<<<<

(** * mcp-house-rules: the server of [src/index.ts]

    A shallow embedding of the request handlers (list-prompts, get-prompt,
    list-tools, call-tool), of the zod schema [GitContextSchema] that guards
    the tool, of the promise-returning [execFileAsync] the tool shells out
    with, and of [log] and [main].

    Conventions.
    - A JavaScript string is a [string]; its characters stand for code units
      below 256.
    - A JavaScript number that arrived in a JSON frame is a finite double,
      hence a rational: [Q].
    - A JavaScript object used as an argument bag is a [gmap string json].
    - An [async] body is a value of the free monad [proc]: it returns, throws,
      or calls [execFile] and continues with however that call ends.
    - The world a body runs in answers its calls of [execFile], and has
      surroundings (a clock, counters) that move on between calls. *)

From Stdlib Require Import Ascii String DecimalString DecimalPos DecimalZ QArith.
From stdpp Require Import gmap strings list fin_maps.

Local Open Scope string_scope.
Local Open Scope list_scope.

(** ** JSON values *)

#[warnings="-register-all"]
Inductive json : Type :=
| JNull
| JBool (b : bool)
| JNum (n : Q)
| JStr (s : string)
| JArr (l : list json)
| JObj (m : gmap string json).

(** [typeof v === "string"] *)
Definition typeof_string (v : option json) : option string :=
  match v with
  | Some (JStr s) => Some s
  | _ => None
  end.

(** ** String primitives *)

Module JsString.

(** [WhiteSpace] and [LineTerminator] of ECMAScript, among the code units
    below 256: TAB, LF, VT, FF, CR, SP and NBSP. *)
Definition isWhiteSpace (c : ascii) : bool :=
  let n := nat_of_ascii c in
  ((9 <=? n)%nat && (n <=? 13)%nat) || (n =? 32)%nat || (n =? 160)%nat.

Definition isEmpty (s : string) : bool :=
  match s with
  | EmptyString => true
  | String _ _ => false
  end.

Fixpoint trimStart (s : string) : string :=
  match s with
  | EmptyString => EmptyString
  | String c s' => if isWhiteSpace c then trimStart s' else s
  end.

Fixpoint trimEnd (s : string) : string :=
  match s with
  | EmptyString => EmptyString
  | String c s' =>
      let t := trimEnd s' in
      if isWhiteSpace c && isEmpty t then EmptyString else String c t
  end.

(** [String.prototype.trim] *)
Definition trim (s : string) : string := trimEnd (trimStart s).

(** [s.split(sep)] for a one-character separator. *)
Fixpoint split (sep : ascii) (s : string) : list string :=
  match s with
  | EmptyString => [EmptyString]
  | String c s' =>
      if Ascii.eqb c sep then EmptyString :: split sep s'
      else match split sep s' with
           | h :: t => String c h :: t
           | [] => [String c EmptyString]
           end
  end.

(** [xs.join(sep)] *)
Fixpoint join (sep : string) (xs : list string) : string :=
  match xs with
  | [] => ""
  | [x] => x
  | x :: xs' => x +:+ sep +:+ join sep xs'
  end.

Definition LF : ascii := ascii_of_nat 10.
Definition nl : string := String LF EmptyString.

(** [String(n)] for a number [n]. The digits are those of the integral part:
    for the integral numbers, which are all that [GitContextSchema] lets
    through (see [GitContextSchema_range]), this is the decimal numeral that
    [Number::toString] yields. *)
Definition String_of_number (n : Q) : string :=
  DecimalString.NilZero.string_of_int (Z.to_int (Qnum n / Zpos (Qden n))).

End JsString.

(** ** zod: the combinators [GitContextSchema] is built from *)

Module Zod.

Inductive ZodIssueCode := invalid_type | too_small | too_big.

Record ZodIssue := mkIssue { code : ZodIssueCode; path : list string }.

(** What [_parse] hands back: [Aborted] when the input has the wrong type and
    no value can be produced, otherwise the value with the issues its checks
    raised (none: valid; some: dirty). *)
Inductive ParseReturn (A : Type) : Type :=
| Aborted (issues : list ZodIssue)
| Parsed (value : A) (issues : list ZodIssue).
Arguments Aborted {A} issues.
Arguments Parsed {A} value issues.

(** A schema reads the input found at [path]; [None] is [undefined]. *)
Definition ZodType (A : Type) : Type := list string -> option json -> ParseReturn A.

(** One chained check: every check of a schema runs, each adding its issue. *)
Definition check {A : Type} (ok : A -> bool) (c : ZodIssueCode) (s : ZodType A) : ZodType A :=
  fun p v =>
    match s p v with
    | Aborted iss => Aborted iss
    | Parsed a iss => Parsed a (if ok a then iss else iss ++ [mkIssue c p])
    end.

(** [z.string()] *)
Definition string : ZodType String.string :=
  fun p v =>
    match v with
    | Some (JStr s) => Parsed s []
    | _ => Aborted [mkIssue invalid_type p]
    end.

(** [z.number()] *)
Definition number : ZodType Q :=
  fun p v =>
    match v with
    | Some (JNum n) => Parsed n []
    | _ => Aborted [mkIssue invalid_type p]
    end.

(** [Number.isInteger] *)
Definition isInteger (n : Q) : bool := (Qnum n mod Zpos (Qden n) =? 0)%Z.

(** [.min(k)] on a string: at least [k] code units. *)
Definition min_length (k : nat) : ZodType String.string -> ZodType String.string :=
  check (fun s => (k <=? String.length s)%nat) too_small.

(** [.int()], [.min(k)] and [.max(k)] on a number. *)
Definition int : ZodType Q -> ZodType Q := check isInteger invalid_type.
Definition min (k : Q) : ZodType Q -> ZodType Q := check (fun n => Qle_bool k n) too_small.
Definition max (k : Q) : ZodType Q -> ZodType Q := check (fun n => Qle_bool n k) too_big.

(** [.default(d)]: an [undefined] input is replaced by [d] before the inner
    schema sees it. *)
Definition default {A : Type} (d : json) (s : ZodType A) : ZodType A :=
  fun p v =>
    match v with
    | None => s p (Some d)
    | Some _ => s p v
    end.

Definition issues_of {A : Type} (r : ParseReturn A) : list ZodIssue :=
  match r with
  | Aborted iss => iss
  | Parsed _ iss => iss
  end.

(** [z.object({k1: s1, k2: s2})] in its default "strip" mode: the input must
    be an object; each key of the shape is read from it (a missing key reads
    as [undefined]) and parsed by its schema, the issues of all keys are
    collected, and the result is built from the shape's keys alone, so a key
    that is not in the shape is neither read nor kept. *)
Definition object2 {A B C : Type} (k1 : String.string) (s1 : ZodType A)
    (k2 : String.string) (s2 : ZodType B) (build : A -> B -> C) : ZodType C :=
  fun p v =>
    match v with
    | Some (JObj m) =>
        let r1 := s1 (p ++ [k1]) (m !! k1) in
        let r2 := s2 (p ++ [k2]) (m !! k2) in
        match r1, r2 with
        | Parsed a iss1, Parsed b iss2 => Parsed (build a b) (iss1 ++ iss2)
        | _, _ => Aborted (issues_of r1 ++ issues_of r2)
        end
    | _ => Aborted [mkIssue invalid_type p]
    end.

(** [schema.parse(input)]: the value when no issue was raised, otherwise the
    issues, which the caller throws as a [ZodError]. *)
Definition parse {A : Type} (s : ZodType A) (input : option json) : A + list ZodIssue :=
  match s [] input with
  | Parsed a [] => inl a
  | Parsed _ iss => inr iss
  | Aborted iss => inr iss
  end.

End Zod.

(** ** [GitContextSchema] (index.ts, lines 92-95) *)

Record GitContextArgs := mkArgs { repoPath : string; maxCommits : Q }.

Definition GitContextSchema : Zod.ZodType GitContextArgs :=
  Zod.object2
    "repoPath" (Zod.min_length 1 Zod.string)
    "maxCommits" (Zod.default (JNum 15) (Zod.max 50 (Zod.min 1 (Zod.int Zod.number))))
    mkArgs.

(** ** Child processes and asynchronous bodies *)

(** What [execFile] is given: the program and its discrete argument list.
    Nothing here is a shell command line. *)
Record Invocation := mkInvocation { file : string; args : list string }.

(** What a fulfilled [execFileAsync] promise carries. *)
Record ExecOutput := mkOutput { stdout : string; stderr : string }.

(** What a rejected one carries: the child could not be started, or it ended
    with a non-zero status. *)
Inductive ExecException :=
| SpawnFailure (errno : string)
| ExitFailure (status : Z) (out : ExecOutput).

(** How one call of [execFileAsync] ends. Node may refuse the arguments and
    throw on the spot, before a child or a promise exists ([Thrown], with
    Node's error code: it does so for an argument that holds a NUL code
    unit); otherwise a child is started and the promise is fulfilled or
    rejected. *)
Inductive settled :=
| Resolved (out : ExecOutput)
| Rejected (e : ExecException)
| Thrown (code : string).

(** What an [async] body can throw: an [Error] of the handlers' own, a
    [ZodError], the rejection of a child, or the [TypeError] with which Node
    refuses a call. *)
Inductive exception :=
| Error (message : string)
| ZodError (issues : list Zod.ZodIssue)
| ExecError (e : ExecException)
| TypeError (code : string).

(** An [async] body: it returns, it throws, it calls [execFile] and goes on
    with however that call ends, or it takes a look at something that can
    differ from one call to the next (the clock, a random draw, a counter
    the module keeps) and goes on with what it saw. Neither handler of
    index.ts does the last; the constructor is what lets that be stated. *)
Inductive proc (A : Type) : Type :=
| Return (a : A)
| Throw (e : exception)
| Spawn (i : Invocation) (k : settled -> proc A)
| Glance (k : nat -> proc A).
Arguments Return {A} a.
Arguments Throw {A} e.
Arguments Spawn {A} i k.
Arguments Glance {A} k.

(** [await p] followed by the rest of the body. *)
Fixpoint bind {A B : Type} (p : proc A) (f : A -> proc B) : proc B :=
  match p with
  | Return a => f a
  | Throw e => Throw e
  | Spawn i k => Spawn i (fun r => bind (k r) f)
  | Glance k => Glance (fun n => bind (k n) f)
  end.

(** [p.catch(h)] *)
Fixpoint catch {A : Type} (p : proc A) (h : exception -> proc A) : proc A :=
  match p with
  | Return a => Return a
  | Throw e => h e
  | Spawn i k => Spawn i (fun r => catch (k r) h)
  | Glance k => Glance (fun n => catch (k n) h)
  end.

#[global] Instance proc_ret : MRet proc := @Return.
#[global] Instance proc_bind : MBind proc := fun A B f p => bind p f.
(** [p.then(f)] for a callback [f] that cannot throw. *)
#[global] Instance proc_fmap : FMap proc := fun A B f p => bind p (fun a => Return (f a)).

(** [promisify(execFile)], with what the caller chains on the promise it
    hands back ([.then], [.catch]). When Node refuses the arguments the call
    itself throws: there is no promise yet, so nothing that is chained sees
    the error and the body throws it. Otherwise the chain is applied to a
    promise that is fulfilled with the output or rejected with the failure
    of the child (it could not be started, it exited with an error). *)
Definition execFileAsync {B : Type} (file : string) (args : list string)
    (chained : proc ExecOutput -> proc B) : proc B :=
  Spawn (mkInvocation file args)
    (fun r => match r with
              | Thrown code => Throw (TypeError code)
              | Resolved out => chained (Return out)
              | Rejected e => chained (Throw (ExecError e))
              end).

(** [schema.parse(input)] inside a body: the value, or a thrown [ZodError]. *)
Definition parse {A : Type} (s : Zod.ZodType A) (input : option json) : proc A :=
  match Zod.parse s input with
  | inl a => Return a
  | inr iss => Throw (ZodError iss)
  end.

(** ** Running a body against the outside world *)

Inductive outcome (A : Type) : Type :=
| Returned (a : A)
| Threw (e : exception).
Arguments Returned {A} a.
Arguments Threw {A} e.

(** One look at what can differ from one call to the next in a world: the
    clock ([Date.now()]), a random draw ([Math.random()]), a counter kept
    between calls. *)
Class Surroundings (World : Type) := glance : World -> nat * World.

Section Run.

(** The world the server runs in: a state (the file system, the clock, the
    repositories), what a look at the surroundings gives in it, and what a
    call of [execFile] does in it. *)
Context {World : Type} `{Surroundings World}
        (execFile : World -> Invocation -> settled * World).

>>>>
<<<<

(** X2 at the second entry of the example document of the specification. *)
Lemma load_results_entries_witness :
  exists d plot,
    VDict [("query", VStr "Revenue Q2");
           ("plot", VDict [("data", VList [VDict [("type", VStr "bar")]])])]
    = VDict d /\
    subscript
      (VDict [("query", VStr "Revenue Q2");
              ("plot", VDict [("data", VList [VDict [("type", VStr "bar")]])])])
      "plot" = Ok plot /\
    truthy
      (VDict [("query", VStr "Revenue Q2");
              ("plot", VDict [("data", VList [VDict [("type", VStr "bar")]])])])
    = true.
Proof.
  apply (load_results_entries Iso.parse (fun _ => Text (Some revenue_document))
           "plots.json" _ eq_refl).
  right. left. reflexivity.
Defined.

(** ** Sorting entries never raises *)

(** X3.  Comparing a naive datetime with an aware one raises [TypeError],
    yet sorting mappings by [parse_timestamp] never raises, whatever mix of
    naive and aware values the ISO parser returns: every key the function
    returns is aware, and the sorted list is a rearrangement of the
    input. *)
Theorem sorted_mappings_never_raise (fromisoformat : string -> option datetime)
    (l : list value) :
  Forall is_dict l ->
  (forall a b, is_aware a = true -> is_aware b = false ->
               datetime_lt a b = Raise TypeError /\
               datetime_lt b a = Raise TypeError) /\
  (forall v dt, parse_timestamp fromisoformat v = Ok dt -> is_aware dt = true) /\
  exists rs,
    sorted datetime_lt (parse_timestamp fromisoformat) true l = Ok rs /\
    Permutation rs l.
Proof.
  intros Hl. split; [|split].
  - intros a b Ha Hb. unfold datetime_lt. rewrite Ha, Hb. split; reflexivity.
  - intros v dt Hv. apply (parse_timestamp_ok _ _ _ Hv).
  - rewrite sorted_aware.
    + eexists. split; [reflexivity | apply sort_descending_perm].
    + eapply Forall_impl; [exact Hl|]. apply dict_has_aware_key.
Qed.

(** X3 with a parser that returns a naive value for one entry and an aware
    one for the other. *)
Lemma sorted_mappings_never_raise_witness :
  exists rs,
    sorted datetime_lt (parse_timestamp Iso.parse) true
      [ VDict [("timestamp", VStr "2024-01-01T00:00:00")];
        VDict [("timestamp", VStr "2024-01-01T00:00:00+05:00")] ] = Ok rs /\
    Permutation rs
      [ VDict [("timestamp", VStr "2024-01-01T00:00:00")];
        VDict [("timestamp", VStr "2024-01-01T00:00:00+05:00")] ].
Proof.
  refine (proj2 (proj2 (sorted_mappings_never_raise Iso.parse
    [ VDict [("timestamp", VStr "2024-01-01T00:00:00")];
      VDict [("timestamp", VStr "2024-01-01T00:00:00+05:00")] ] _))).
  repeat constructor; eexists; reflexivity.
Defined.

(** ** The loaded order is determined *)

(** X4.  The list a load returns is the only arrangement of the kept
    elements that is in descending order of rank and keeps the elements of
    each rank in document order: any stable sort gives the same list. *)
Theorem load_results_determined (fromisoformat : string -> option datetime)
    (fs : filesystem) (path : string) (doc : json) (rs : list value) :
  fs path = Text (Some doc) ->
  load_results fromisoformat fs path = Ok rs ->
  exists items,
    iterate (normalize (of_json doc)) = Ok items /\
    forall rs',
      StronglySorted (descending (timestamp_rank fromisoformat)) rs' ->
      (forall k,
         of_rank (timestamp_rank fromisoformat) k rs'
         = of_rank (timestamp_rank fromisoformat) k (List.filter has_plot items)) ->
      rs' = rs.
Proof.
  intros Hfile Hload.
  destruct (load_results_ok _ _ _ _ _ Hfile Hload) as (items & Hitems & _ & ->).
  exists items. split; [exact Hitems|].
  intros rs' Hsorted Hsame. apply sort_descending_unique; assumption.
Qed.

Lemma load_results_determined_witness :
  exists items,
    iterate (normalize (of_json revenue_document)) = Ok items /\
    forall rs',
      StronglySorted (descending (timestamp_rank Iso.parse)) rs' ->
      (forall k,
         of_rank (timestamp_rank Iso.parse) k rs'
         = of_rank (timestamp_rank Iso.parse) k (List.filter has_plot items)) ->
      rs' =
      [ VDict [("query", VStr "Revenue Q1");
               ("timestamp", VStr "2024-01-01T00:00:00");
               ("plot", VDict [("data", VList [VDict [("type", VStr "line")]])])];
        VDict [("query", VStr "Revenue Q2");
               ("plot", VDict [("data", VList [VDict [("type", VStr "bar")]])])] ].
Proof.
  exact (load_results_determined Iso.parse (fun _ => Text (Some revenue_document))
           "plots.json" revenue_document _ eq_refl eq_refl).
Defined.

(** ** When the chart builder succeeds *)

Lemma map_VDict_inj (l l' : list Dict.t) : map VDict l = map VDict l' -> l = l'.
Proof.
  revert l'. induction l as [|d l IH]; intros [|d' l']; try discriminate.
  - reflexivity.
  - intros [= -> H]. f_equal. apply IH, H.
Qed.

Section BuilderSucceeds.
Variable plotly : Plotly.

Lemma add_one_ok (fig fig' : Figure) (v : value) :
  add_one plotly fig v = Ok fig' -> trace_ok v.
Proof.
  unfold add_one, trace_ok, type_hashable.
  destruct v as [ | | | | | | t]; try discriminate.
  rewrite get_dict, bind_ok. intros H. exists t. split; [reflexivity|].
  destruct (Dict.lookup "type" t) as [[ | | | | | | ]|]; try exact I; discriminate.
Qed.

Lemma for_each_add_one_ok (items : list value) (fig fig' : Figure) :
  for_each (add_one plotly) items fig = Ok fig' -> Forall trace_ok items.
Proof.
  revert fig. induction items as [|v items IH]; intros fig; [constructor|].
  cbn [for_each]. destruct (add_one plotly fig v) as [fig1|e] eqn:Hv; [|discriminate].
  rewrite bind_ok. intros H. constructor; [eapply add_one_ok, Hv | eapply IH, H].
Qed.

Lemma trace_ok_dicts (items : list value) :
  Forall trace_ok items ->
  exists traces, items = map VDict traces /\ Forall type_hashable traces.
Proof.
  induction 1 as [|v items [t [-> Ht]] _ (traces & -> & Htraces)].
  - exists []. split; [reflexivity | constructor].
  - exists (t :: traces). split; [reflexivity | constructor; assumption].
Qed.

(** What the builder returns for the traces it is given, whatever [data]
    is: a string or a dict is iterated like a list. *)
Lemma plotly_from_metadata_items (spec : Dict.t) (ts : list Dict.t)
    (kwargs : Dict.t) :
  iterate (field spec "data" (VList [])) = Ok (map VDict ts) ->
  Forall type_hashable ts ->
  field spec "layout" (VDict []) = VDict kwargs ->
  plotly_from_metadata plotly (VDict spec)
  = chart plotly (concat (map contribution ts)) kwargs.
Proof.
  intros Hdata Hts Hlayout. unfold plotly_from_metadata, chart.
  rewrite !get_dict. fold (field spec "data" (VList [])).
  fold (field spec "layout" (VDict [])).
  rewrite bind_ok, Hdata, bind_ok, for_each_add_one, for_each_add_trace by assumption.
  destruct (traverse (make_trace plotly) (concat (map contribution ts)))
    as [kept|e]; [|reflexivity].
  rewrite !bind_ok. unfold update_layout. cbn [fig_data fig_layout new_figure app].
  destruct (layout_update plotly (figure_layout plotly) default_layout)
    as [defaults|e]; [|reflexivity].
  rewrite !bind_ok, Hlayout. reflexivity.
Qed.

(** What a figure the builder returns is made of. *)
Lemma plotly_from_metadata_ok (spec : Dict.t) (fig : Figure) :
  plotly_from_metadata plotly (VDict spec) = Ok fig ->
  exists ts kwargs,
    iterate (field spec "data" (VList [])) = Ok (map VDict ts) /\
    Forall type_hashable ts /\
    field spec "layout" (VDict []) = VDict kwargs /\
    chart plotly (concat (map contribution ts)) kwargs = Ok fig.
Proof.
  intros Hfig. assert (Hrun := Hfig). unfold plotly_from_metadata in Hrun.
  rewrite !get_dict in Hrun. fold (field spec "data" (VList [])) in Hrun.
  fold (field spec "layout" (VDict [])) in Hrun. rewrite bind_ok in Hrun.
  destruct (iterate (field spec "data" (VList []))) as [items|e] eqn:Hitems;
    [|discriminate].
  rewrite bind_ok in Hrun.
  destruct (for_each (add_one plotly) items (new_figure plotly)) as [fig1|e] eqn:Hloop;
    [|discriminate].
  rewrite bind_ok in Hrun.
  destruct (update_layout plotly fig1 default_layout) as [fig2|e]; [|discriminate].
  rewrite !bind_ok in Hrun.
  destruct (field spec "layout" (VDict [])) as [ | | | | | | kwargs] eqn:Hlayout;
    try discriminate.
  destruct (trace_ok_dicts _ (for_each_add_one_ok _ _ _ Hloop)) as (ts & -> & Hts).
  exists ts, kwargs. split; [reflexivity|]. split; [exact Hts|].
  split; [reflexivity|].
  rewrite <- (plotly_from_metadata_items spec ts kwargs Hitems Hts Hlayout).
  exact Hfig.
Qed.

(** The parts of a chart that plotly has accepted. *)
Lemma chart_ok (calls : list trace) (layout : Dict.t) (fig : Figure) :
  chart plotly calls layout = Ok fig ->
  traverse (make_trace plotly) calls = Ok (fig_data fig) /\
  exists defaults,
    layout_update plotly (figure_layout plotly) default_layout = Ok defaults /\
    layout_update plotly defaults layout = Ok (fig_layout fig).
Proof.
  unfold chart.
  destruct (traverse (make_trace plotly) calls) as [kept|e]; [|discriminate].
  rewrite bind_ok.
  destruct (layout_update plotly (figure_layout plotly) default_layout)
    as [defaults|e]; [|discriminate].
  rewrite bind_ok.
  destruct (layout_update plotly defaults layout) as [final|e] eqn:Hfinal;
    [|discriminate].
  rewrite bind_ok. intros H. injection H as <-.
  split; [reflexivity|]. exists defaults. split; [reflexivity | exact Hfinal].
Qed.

>>>>
<<<<

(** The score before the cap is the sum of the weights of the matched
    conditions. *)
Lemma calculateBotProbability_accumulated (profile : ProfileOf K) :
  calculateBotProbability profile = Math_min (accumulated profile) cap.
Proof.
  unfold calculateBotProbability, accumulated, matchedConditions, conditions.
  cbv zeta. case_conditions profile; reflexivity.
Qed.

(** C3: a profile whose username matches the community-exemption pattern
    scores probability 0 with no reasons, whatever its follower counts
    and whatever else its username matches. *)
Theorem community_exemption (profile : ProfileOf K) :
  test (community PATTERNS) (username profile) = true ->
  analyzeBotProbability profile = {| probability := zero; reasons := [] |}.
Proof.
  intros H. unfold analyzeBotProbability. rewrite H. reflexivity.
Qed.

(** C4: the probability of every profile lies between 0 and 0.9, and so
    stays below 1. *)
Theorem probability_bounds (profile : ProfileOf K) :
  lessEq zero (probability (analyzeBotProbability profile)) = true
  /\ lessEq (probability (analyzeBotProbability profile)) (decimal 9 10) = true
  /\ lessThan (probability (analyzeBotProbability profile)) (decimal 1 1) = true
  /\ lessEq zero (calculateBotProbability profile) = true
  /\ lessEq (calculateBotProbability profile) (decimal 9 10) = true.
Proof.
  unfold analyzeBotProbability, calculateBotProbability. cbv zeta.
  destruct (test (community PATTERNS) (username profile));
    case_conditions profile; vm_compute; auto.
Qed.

>>>>

TASK TO CARRY OUT: In the entries above, find lines with "lessEq" and copy each.

TASK ANSWER:
  lessEq zero (probability (analyzeBotProbability profile)) = true
  /\ lessEq (probability (analyzeBotProbability profile)) (decimal 9 10) = true
  /\ lessEq zero (calculateBotProbability profile) = true
  /\ lessEq (calculateBotProbability profile) (decimal 9 10) = true.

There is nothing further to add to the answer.